The services for loco motor disability follow similar process as vision impairment. A qualified physiotherapist trains field workers in providing therapeutic intervention. Approximately 80% curable clients need proper intervention but are unable to get services at the community level. The regular field level supervision of physiotherapist helps the population get proper services. Those who need further institutionalized care are referred to a physiotherapy unit where physiotherapist directly provides services. The adults with loco motor disability gain social acceptance of their impairment. Many persons with curable loco motor disability get permanently disabled in the absence of simple abduction and adduction exercises supervised by a physiotherapist which helps in reducing the impact of contracture deformity; when they have therapeutic intervention at their doorstep, they derive its maximum advantage through well trained field workers. Continuous supervision of the physiotherapist helps in creating a tremendous impact on the children especially with multiple disabilities. The initial expectation is of treatment based on medicines and they start therapeutic intervention with less confidence, but when they perceive the difference, they not only accept the services but also value it. The programme also closely works with other agencies where the clients get prosthetic equipment and surgical and other treatment. Majority of incurable clients are provided aids and appliances by the programme that include tricycles and crutches; the programme also helps them to avail government supportive services like pension, certification and concessional bus passes. Young clients are provided with economic rehabilitation.

Hearing Impairment

The services for Hearing impaired include speech therapy, developing total communication among the children, parents’ participation and regular teachers’ cooperation. Community acceptance and participation in the field of visual impairment is easier when compared with hearing impairment. The persons with hearing impairment who are above 15 years need an aid and basic training in developing their communication. The person himself may accept a sign language in this Endeavour, but lack of community acceptance reduces his/her initiative. The majority of 70+ populations have hearing loss which needs to be addressed; limited resources may dictate prioritization of the age group(s) selected for help immediately. As an example, children and adults up to age of 30 years can be given priority. Screening camps for curable hearing impairment and need based treatment, similar to eye screening camps, are also conducted to increase penetration of the services into remote, inaccessible areas. Children who have speech impairment due to cleft lip need surgical correction of the defect; coordination with agencies like ‘Smile-Train’ project of the US to facilitate this is helpful.
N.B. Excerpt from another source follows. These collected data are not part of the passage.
(* ===== verification/AcmeLoop.v ===== *)
(** * The refresh loops of the ACME client

Models [Start] and [refresh] of [webauth/acme/acme_client.go] and the loop of
[getCertificate] as a transition system: one goroutine per host, each with a
ticker for its refresh interval and, while it asks for a certificate, a ticker
for its retries; the goroutine that waits for all of them; and the channel of
capacity one that [stop] reads.  The environment decides when an attempt
returns and whether it failed, when tickers fire and when the context is
cancelled. *)

From S2P Require Import Prelude GoStrings GoErrors GoNet TLSNames ServerConfig Acme.

(** ** State *)

(** Where the loop of a host is: in [refreshHost], in the [select] of
    [getCertificate] after a failure, in the [select] of [refresh], or ended. *)
Inductive hphase := Attempting | WaitRetry | WaitInterval | HostDone.

#[global] Instance hphase_eq_dec : EqDecision hphase.
Proof. solve_decision. Defined.

(** A ticker's channel holds at most one tick. *)
Record hstate := mkH { h_phase : hphase; h_retry : bool; h_interval : bool }.

(** [c_errCh] is what [refresh] has sent. *)
Record cstate := mkC { c_hosts : list hstate; c_cancelled : bool; c_errCh : option (option error) }.

(** [Start]: every loop begins with an attempt. *)
Definition Start (hosts : list string) : cstate :=
  mkC (map (fun _ => mkH Attempting false false) hosts) false None.

(** ** Steps *)

(** One step of a host's loop. The retry ticker exists from the call of
    [getCertificate] to its return. *)
Inductive loop_step (cancelled : bool) : hstate -> hstate -> Prop :=
| attempt_ok rt it : loop_step cancelled (mkH Attempting rt it) (mkH WaitInterval false it)
| attempt_failed rt it : loop_step cancelled (mkH Attempting rt it) (mkH WaitRetry rt it)
| retry it : loop_step cancelled (mkH WaitRetry true it) (mkH Attempting false it)
| retry_cancelled rt it : cancelled = true -> loop_step cancelled (mkH WaitRetry rt it) (mkH WaitInterval false it)
| interval rt : loop_step cancelled (mkH WaitInterval rt true) (mkH Attempting false false)
| interval_cancelled rt it : cancelled = true -> loop_step cancelled (mkH WaitInterval rt it) (mkH HostDone false it).

(** A ticker fires. *)
Inductive tick_step : hstate -> hstate -> Prop :=
| retry_ticks p rt it : p = Attempting \/ p = WaitRetry -> tick_step (mkH p rt it) (mkH p true it)
| interval_ticks p rt it : p <> HostDone -> tick_step (mkH p rt it) (mkH p rt true).

(** A step of the client's own goroutines. Every loop returns nil, so that is
    what waiting for all of them yields. *)
Inductive cstep : cstate -> cstate -> Prop :=
| host_moves i s s' hs c ch :
    hs !! i = Some s -> loop_step c s s' -> cstep (mkC hs c ch) (mkC (<[i := s']> hs) c ch)
| all_done hs c :
    Forall (fun s => h_phase s = HostDone) hs -> cstep (mkC hs c None) (mkC hs c (Some None)).

Inductive env_step : cstate -> cstate -> Prop :=
| ticker_fires i s s' hs c ch :
    hs !! i = Some s -> tick_step s s' -> env_step (mkC hs c ch) (mkC (<[i := s']> hs) c ch)
| context_done hs ch : env_step (mkC hs false ch) (mkC hs true ch).

Inductive creach (hosts : list string) : cstate -> Prop :=
| creach_start : creach hosts (Start hosts)
| creach_cstep s s' : creach hosts s -> cstep s s' -> creach hosts s'
| creach_env s s' : creach hosts s -> env_step s s' -> creach hosts s'.

(** [eventually k P s]: whatever the goroutines do and however their steps are
    ordered with at most [k] ticks of the tickers, [P] comes to hold, and until
    then there is a step. *)
Inductive eventually (P : cstate -> Prop) : nat -> cstate -> Prop :=
| ev_now k s : P s -> eventually P k s
| ev_step k s :
    (exists s', cstep s s') -> (forall s', cstep s s' -> eventually P k s') ->
    (forall k' s', k = S k' -> env_step s s' -> eventually P k' s') -> eventually P k s.

(** ** Lemmas *)

Definition weight (s : hstate) : nat :=
  match h_phase s with
  | HostDone => 0
  | WaitInterval => 1 + (if h_interval s then 3 else 0)
  | WaitRetry => 2 + (if h_retry s then 2 else 0) + (if h_interval s then 3 else 0)
  | Attempting => 3 + (if h_retry s then 2 else 0) + (if h_interval s then 3 else 0)
  end.

Definition cweight (s : cstate) : nat :=
  list_sum (map weight (c_hosts s)) + match c_errCh s with None => 1 | Some _ => 0 end.

Lemma list_sum_insert (hs : list hstate) i s s' :
  hs !! i = Some s ->
  (list_sum (map weight (<[i := s']> hs)) + weight s = list_sum (map weight hs) + weight s')%nat.
Proof.
  revert i. induction hs as [|x hs IH]; intros [|i] Hi; simplify_eq/=; [lia|].
  pose proof (IH _ Hi). lia.
Qed.

Lemma loop_step_weight c s s' : loop_step c s s' -> (weight s' < weight s)%nat.
Proof. destruct 1; unfold weight; simpl; repeat case_match; lia. Qed.

Lemma tick_step_weight s s' : tick_step s s' -> (weight s' <= weight s + 3)%nat.
Proof. destruct 1; unfold weight; simpl; repeat case_match; simplify_eq/=; lia. Qed.

Lemma cstep_weight s s' : cstep s s' -> (cweight s' < cweight s)%nat.
Proof.
  destruct 1 as [i s s' hs c ch Hi Hs|hs c Hd]; unfold cweight; simpl; [|lia].
  pose proof (list_sum_insert _ _ _ s' Hi). apply loop_step_weight in Hs. lia.
Qed.

Lemma env_step_weight s s' : env_step s s' -> (cweight s' <= cweight s + 3)%nat.
Proof.
  destruct 1 as [i s s' hs c ch Hi Hs|hs ch]; unfold cweight; simpl; [|lia].
  pose proof (list_sum_insert _ _ _ s' Hi). apply tick_step_weight in Hs. lia.
Qed.

(** What the channel holds is nil, and it is sent after the last loop has
    ended, which takes a cancellation unless there are no hosts. *)
Definition cinv (s : cstate) : Prop :=
  (forall r, c_errCh s = Some r -> r = None /\ Forall (fun h => h_phase h = HostDone) (c_hosts s)) /\
  (Exists (fun h => h_phase h = HostDone) (c_hosts s) -> c_cancelled s = true).

Lemma done_insert (hs : list hstate) i s :
  hs !! i = Some s -> h_phase s <> HostDone -> ~ Forall (fun h => h_phase h = HostDone) hs.
Proof. intros Hi Hp HF. apply Hp. by eapply Forall_lookup_1 in HF. Qed.

Lemma loop_step_alive c s s' : loop_step c s s' -> h_phase s <> HostDone /\ (h_phase s' = HostDone -> c = true).
Proof. by destruct 1. Qed.

Lemma exists_insert (hs : list hstate) i s' :
  Exists (fun h => h_phase h = HostDone) (<[i := s']> hs) ->
  h_phase s' = HostDone \/ Exists (fun h => h_phase h = HostDone) hs.
Proof.
  rewrite !Exists_exists. intros (x & Hx & Hp). apply list_elem_of_lookup in Hx as [j Hj].
  apply list_lookup_insert_Some in Hj as [(_ & <- & _)|(_ & Hj)]; [by left|].
  right. exists x. split; [by eapply list_elem_of_lookup_2|done].
Qed.

Lemma cstep_inv s s' : cinv s -> cstep s s' -> cinv s'.
Proof.
  intros [H1 H2] Hs. destruct Hs as [i s s' hs c ch Hi Hs|hs c Hd]; simpl in *.
  - apply loop_step_alive in Hs as [Ha Hd]. split; simpl.
    + intros r Hr. destruct (H1 r Hr) as [_ HF]. by destruct (done_insert hs i s Hi Ha).
    + intros [Hp|HE]%exists_insert; auto.
  - split; [|done]. by intros r [= <-].
Qed.

Lemma env_step_inv s s' : cinv s -> env_step s s' -> cinv s'.
Proof.
  intros [H1 H2] Hs. destruct Hs as [i s s' hs c ch Hi Hs|hs ch]; simpl in *; [|by split].
  assert (Hp : h_phase s' = h_phase s /\ h_phase s <> HostDone).
  { destruct Hs as [p ?? [->| ->]|p ???]; by split. }
  destruct Hp as [Hp Ha]. split; simpl.
  - intros r Hr. destruct (H1 r Hr) as [_ HF]. by destruct (done_insert hs i s Hi Ha).
  - intros [Hd|HE]%exists_insert; [congruence|auto].
Qed.

Lemma creach_inv hosts s : creach hosts s -> cinv s.
Proof.
  induction 1; eauto using cstep_inv, env_step_inv. split; [done|]. simpl.
  rewrite Exists_exists. intros (h & Hh & Hp). apply list_elem_of_fmap in Hh as (? & -> & _). done.
Qed.

(** After the cancellation the client can always move until it has reported. *)
Lemma cancelled_moves hs : exists s', cstep (mkC hs true None) s'.
Proof.
  destruct (decide (Forall (fun s => h_phase s = HostDone) hs)) as [Hd|Hn].
  { eexists. by apply all_done. }
  apply not_Forall_Exists in Hn; [|apply _]. apply Exists_exists in Hn as (s & Hs & Hp).
  apply list_elem_of_lookup in Hs as [i Hi].
  destruct s as [[] rt it]; simpl in Hp; [..|done]; eexists; eapply host_moves; try exact Hi;
    eauto using attempt_ok, retry_cancelled, interval_cancelled.
Qed.

Lemma cancelled_stays s s' : cstep s s' -> c_cancelled s = true -> c_cancelled s' = true.
Proof. by destruct 1. Qed.

Lemma env_cancelled_stays s s' : env_step s s' -> c_cancelled s = true -> c_cancelled s' = true.
Proof. by destruct 1. Qed.

Lemma finishes k s :
  c_cancelled s = true -> (forall r, c_errCh s = Some r -> r = None) ->
  eventually (fun s => c_errCh s = Some None) k s.
Proof.
  remember (cweight s + 4 * k)%nat as n eqn:Hn. revert k s Hn.
  induction n as [n IH] using lt_wf_ind. intros k s -> Hc He.
  destruct (c_errCh s) as [r|] eqn:E; [apply ev_now; rewrite E; f_equal; by apply He|].
  apply ev_step.
  - destruct s as [hs c ch]. simpl in *. subst. apply cancelled_moves.
  - intros s' Hs. pose proof (cstep_weight _ _ Hs). eapply IH; [|reflexivity|by eapply cancelled_stays|]; [lia|].
    intros r Hr. destruct Hs; simpl in *; congruence.
  - intros k' s' -> Hs. pose proof (env_step_weight _ _ Hs).
    eapply IH; [|reflexivity|by eapply env_cancelled_stays|]; [lia|].
    intros r Hr. destruct Hs; simpl in *; congruence.
Qed.

(** ** Properties *)

(** C30 Stopping the ACME client: once the context is cancelled, from any state
    that the client can be in, whatever the attempts still under way return
    and however the goroutines are scheduled, the refresh loops of all hosts
    end and report, provided the tickers fire only finitely often (any number
    [k] of times) before that; [stop] then returns nil.  Conversely, [stop]
    receives a value only after the loops of all hosts have ended, and no loop
    ends unless the context was cancelled. *)
Theorem refresh_stops hosts s k :
  creach hosts s ->
  (c_cancelled s = true ->
     eventually (fun s' => exists r, c_errCh s' = Some r /\ stop (Some r) = None) k s) /\
  (forall r, c_errCh s = Some r -> stop (Some r) = None /\ Forall (fun h => h_phase h = HostDone) (c_hosts s)) /\
  (Exists (fun h => h_phase h = HostDone) (c_hosts s) -> c_cancelled s = true).
Proof.
  intros Hr%creach_inv. destruct Hr as [H1 H2]. split_and!.
  - intros Hc. pose proof (finishes k s Hc (fun r Hr => proj1 (H1 r Hr))) as HE.
    clear -HE. induction HE as [k s HP|k s HM _ IH1 _ IH2]; [apply ev_now; eauto|]. by apply ev_step.
  - intros r Hr. destruct (H1 r Hr) as [-> HF]. by split.
  - exact H2.
Qed.

Lemma refresh_stops_witness :
  eventually (fun s' => exists r, c_errCh s' = Some r /\ stop (Some r) = None) 3
    (mkC [mkH WaitRetry true false; mkH Attempting false true] true None).
Proof.
  apply (refresh_stops ["a"; "b"] (mkC [mkH WaitRetry true false; mkH Attempting false true] true None) 3);
    [|reflexivity].
  eapply creach_env; [|apply context_done].
  eapply creach_env; [|apply (ticker_fires 1 (mkH Attempting false false) (mkH Attempting false true)
                                [mkH WaitRetry true false; mkH Attempting false false]); [done|by constructor]].
  eapply creach_env; [|apply (ticker_fires 0 (mkH WaitRetry false false) (mkH WaitRetry true false)
                                [mkH WaitRetry false false; mkH Attempting false false]); [done|by constructor; right]].
  eapply creach_cstep; [apply creach_start|].
  apply (host_moves 0 (mkH Attempting false false) (mkH WaitRetry false false)
           [mkH Attempting false false; mkH Attempting false false]); [done|constructor].
Defined.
Provision of hearing aids and batteries to the clients also plays a major role in the rehabilitation process.

Conclusion

A Multi Disability CBR Programme helps in addressing the needs of a larger client base, and creates a specialized work force capable of rehabilitating persons with diverse impairments. A field worker with intensive knowledge in rehabilitation of various disabilities can address most of the target population. When he enters the village he is considered to be a general health care professional rather than a mere eye hospital staff. The team is trained and registered with Rehabilitation Council of India (RCI) that helps in gaining recognition and enhancing credibility of the team.